===== Exercise material

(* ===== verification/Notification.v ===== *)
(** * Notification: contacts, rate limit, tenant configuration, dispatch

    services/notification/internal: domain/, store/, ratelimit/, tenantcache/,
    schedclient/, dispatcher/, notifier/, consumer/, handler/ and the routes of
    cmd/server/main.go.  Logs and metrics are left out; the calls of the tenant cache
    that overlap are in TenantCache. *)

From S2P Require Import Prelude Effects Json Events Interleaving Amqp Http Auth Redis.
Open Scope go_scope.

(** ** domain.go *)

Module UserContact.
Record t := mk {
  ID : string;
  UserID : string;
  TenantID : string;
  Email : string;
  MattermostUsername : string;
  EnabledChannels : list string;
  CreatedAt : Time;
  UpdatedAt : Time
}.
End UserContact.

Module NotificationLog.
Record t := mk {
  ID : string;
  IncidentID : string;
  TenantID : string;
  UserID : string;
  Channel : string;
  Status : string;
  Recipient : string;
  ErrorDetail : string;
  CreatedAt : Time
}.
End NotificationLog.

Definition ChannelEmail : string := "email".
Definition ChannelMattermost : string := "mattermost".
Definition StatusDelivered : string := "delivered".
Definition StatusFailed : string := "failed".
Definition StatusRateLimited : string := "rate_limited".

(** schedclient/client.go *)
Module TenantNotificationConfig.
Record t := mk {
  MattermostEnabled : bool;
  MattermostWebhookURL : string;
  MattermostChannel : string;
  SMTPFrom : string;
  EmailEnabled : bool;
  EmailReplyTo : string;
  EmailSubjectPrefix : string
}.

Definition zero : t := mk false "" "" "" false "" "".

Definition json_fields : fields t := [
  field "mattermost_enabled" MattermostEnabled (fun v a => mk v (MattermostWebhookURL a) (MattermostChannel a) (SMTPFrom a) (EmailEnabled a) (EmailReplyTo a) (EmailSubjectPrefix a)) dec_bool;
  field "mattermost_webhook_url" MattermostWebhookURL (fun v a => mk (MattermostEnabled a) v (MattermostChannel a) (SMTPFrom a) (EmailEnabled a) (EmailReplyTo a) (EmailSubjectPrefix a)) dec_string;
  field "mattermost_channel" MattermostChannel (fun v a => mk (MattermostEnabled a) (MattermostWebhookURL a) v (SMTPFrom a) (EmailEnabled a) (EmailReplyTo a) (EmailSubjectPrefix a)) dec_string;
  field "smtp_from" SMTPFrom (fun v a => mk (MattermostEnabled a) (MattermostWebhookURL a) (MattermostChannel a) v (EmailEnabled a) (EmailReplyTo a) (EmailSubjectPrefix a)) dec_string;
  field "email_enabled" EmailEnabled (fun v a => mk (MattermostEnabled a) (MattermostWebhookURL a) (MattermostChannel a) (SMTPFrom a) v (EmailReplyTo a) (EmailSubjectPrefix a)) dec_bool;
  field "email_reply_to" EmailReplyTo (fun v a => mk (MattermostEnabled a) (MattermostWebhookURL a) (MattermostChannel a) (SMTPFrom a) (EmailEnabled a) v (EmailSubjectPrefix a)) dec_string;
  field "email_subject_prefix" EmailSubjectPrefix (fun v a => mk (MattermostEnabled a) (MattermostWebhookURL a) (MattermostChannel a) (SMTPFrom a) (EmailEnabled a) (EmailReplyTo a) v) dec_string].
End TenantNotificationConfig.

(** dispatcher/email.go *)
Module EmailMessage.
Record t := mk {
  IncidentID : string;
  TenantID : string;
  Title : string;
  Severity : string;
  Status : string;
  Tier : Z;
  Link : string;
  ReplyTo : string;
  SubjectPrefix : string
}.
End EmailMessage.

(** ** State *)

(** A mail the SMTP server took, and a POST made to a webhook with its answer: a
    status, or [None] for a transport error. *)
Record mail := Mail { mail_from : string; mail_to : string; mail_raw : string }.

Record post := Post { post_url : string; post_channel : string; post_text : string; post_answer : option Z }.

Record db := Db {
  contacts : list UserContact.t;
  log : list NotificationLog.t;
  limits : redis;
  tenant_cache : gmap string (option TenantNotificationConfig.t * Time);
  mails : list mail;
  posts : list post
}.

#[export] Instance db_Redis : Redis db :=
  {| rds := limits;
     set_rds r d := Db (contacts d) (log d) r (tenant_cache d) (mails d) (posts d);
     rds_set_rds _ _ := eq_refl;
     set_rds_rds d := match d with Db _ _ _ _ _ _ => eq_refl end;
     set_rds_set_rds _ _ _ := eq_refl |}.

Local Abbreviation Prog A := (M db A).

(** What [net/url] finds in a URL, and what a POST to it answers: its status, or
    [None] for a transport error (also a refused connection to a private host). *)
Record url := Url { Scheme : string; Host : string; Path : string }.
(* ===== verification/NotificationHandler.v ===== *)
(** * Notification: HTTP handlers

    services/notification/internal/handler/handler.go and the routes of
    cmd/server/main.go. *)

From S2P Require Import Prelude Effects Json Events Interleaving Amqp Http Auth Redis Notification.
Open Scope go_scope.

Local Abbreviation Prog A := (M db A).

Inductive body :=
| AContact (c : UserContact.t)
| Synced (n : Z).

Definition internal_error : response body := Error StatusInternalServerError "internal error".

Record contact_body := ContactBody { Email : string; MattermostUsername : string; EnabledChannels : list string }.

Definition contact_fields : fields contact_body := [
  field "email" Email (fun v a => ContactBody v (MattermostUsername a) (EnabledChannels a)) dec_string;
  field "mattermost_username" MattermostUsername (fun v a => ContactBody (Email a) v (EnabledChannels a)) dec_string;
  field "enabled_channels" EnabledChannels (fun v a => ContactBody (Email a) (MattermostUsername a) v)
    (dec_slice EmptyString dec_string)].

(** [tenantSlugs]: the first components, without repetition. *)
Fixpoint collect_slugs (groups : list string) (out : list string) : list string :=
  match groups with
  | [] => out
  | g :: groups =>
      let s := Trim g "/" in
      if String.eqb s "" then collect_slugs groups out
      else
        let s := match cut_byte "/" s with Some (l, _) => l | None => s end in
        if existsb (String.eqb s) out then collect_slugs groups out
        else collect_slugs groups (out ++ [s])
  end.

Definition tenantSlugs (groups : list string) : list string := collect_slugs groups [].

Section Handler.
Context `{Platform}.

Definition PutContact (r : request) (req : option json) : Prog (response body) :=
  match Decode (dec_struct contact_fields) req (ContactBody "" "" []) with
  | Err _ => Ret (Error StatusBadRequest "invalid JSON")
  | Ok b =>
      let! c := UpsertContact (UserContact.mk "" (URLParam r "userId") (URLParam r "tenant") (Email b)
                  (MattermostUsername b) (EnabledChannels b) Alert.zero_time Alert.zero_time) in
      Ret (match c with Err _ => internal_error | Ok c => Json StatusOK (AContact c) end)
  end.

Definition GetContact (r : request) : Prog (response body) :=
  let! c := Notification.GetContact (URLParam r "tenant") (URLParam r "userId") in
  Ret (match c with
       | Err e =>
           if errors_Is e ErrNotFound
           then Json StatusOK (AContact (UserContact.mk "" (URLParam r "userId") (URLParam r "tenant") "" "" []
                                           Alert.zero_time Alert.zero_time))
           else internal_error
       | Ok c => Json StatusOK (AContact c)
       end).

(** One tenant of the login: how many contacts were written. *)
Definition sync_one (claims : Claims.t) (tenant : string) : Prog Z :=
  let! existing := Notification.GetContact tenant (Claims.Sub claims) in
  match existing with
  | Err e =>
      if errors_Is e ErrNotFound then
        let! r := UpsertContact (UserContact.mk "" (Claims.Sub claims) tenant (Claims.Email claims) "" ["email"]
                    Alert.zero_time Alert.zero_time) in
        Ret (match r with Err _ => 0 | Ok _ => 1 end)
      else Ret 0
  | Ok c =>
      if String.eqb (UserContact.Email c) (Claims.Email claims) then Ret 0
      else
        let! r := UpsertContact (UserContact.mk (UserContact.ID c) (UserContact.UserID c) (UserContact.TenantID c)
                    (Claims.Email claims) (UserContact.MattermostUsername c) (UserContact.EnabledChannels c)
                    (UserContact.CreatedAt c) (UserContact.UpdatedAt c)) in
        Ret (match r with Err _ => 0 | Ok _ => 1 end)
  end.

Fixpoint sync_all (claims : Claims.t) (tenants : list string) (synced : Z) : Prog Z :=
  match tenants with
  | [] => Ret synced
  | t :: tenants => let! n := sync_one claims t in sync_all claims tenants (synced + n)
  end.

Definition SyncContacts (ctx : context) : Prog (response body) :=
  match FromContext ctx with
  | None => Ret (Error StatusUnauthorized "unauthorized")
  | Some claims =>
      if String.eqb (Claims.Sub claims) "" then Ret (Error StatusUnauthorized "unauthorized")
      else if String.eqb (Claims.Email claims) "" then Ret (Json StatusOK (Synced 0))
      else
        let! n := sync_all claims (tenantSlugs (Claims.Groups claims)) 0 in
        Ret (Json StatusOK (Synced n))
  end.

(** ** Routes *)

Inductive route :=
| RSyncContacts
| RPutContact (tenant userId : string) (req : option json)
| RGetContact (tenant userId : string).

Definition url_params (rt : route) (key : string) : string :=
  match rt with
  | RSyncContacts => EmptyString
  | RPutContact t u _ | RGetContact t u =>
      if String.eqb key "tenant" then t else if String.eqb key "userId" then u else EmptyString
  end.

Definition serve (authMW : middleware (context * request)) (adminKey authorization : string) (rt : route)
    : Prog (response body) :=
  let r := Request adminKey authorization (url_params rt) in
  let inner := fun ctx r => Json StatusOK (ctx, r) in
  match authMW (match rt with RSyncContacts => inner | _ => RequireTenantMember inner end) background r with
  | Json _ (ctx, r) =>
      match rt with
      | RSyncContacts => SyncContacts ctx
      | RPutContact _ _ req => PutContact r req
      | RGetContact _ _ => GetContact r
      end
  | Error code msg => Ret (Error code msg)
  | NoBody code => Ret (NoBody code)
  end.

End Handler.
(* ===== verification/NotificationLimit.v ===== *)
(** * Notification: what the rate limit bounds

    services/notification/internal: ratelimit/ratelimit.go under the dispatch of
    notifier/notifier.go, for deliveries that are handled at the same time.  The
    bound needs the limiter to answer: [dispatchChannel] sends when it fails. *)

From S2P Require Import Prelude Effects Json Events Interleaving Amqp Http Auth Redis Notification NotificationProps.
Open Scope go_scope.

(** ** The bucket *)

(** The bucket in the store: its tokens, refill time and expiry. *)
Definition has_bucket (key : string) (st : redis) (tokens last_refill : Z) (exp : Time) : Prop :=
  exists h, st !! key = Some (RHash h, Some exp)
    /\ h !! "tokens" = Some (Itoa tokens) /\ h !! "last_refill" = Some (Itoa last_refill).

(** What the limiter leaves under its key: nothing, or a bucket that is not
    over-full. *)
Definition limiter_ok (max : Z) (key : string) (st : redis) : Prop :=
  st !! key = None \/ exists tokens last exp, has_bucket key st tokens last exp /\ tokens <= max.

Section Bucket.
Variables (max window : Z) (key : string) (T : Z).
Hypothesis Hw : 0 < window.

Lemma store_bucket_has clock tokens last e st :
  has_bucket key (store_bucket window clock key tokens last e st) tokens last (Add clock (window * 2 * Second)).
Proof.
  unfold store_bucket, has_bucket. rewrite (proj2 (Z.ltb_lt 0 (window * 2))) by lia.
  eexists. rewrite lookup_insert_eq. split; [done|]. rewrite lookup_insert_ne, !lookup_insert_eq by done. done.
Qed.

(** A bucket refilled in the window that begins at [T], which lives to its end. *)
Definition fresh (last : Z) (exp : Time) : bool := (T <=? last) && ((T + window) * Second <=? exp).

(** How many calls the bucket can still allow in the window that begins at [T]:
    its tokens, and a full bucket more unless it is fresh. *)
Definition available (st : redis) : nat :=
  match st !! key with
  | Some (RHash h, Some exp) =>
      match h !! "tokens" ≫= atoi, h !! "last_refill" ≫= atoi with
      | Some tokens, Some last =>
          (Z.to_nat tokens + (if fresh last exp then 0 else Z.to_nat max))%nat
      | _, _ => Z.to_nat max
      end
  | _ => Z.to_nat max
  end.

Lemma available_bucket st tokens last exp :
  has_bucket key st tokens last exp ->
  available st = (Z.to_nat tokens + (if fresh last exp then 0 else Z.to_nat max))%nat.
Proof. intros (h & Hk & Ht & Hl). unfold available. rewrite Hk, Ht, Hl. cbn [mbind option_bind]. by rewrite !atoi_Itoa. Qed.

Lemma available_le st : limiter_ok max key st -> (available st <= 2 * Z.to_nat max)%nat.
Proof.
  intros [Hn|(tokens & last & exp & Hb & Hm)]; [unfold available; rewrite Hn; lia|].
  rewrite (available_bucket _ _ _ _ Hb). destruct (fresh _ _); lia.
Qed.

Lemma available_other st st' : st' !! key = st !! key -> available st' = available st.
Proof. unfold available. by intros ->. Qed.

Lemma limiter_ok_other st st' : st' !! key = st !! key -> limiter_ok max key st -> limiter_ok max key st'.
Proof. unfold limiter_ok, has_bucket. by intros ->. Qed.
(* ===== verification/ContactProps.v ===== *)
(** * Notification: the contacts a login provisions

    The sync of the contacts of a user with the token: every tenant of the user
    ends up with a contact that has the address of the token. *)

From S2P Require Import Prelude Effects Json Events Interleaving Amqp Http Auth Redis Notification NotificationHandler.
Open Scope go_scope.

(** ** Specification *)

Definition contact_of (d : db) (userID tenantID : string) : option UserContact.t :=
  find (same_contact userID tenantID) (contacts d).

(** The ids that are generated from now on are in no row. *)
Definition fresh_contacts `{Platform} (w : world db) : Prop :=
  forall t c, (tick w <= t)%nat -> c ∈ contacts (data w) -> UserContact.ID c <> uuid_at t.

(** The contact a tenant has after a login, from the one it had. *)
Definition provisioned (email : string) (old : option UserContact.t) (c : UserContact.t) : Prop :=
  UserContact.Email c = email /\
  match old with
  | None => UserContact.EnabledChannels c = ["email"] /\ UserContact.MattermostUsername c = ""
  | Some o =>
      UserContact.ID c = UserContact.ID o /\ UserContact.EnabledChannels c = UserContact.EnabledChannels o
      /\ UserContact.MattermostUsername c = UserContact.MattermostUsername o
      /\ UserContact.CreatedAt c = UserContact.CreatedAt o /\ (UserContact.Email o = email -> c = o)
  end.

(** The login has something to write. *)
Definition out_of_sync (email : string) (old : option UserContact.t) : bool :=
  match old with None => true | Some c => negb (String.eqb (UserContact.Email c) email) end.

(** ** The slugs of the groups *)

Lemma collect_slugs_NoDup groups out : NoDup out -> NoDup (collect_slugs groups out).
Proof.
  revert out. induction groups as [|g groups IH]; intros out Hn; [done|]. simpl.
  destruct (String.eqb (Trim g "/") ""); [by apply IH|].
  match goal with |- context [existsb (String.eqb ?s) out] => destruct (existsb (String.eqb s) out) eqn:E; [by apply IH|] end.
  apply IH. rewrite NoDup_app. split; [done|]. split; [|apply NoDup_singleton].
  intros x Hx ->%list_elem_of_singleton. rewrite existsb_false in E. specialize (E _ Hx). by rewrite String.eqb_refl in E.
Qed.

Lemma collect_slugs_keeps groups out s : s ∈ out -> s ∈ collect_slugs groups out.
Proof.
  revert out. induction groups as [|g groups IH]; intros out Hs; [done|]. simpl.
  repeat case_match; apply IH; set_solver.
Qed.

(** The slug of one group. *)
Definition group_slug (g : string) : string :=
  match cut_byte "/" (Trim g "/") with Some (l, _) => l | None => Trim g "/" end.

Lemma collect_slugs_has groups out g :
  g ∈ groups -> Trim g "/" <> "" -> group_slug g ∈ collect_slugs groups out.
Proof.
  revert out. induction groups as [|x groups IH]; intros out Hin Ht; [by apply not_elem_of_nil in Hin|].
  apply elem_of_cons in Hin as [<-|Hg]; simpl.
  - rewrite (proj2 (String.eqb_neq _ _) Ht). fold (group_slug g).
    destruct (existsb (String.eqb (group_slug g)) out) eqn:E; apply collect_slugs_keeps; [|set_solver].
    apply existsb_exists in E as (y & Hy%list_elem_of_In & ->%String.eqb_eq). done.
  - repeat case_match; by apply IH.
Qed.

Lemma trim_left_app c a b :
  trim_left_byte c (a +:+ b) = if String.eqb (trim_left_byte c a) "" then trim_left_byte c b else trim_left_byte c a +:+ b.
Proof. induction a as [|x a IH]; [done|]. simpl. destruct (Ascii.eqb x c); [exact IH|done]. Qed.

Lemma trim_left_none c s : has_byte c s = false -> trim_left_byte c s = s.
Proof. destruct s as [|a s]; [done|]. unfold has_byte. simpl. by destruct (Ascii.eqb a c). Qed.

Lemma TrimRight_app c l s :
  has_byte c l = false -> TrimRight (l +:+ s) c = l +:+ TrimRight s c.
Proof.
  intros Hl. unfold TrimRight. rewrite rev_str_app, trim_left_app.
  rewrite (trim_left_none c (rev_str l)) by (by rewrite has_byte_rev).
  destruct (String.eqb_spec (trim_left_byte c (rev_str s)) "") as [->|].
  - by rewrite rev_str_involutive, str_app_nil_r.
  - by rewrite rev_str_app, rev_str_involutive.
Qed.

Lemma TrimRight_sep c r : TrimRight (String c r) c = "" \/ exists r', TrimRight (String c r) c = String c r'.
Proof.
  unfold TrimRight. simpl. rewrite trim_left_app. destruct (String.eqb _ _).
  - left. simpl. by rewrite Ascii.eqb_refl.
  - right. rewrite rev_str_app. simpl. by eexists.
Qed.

==========

■ What is needed:
What you give back should be only the lines of the records above, starting at the line with "PutContact r req" and ending at the line with "over-full. *)", restated word for word.

■ Task answer:
      | RPutContact _ _ req => PutContact r req
      | RGetContact _ _ => GetContact r
      end
  | Error code msg => Ret (Error code msg)
  | NoBody code => Ret (NoBody code)
  end.

End Handler.
(* ===== verification/NotificationLimit.v ===== *)
(** * Notification: what the rate limit bounds

    services/notification/internal: ratelimit/ratelimit.go under the dispatch of
    notifier/notifier.go, for deliveries that are handled at the same time.  The
    bound needs the limiter to answer: [dispatchChannel] sends when it fails. *)

From S2P Require Import Prelude Effects Json Events Interleaving Amqp Http Auth Redis Notification NotificationProps.
Open Scope go_scope.

(** ** The bucket *)

(** The bucket in the store: its tokens, refill time and expiry. *)
Definition has_bucket (key : string) (st : redis) (tokens last_refill : Z) (exp : Time) : Prop :=
  exists h, st !! key = Some (RHash h, Some exp)
    /\ h !! "tokens" = Some (Itoa tokens) /\ h !! "last_refill" = Some (Itoa last_refill).

(** What the limiter leaves under its key: nothing, or a bucket that is not
    over-full. *)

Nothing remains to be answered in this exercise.